Vó Dade era uma senhora que morava vizinha a minha casa. Eu
adorava sentar em sua calçada, ela me trazia uma laranja e nós ficávamos
conversando enquanto eu me lambuzava. Em seu rosto havia algumas manchas (que
por vezes pareciam rugas) devido a uma doença que eu nunca soube realmente qual
era; mas não era assim que ela me contava. Eu tinha 5 anos e um senso
perguntador aflorado. Na primeira vez que a perguntei sobre as manchas ela
sorriu e com aquela calma de sempre me contou que elas eram marcas de algo que
ela tinha vivido.
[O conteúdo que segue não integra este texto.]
(* ===== verification/ServerLoopSpec.v ===== *)
(** The server loop keeps its tables in order: the counts and bounds of the
    client table, the receive buffer and the database, over any sequence of
    events; what a request is answered, when the server exits. *)

From stdpp Require Import base gmap list strings.
From Stdlib Require Import ZArith Lia Ascii.
From S2P Require Import Prelude Format Tables Modes Message Sql FileDb FileDbSpec Xattr LogDb ServerOp OpInvariant ServerLoop.

Open Scope Z_scope.

(** ** The handler keeps the message's block *)

Section PathLength.
Context {E : SqlEngine} {PM : PathMax} {SC : ServerConfig}.

Definition plen (s : op_state) : nat := length (m_path (msg s)).

Lemma assign_path m h : m_path (assign m h) = m_path m.
Proof. by destruct m as [[]]. Qed.

Lemma set_result_path v m : m_path (set_result v m) = m_path m.
Proof. by destruct m as [[]]. Qed.

Lemma set_mode_path v m : m_path (set_mode v m) = m_path m.
Proof. by destruct m as [[]]. Qed.

Lemma with_owner_path h m : m_path (with_owner h m) = m_path m.
Proof. by destruct m as [[]]. Qed.

Lemma clear_at_path m i : length (m_path (clear_at m i)) = length (m_path m).
Proof.
  unfold clear_at. destruct (_ <? _); [|done]. destruct m as [[]]. simpl. by rewrite length_insert.
Qed.

Lemma find_exact_path d m : m_path (pdb_find_file_exact d m).1 = m_path m.
Proof.
  unfold pdb_find_file_exact. destruct (negb _); [done|]. destruct (not_prepared _ _); [done|].
  destruct (select_files _ _) as [[|r l] rc]; [done|]. by destruct m as [[]].
Qed.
Cada mancha era um episódio. E cada vez eu perguntava sobre
uma mancha diferente. Ela não parecia se importar e me contava sempre uma
história diferente. Não sei se todas eram verdadeiras, mas algumas realmente
eram cicatrizes de algo que a marcou, seja física ou emocionalmente. Mas um dia
eu consegui surpreendê-la:
- Vó Dade, por que nessa parte do rosto a senhora não tem
nenhuma marca?
Os olhos dela brilharam e ela respondeu:
- Aqui, meu pequeno, foi seu “avô”. Não que com ele eu não
tenha marcas, pelo contrário, tenho muitas; mas com ele foram as melhores
marcas da minha vida. Foi com ele que nossos passos se acertaram e nós paramos
de tropeçar. Essa parte sem marca é, na verdade, a maior marca de todas.
Vó Dade se foi alguns anos depois, mas eu ainda me emociono
ao lembrar isso, e a cada marca que me surge eu lembro do que aprendi com ela.